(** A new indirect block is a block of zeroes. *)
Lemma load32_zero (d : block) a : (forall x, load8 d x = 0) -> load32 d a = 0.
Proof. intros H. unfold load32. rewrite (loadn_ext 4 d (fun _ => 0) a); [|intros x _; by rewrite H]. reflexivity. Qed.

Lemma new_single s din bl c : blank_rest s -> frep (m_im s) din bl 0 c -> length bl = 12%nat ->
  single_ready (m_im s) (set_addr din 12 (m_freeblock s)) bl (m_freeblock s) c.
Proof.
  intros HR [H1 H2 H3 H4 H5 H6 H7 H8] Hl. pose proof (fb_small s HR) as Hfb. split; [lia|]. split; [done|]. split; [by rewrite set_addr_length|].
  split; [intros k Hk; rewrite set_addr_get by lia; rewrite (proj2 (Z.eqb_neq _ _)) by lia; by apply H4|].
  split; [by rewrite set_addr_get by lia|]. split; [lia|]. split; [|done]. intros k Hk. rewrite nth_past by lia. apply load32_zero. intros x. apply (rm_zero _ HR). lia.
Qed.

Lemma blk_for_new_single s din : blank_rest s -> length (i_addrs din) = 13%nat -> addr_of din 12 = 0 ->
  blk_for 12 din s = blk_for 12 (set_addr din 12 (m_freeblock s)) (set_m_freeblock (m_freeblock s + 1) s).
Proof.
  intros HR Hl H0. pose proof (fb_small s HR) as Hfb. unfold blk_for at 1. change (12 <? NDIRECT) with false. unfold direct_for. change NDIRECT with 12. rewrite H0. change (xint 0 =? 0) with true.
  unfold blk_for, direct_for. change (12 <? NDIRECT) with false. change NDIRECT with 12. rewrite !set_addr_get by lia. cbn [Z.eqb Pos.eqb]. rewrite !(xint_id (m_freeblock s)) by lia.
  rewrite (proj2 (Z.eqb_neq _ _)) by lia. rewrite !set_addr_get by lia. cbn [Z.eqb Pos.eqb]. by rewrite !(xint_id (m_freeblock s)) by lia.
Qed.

What is required: The lines to return are those in the material above that hold "with".

Response area:
  intros HR Hl H0. pose proof (fb_small s HR) as Hfb. unfold blk_for at 1. change (12 <? NDIRECT) with false. unfold direct_for. change NDIRECT with 12. rewrite H0. change (xint 0 =? 0) with true.
  unfold blk_for, direct_for. change (12 <? NDIRECT) with false. change NDIRECT with 12. rewrite !set_addr_get by lia. cbn [Z.eqb Pos.eqb]. rewrite !(xint_id (m_freeblock s)) by lia.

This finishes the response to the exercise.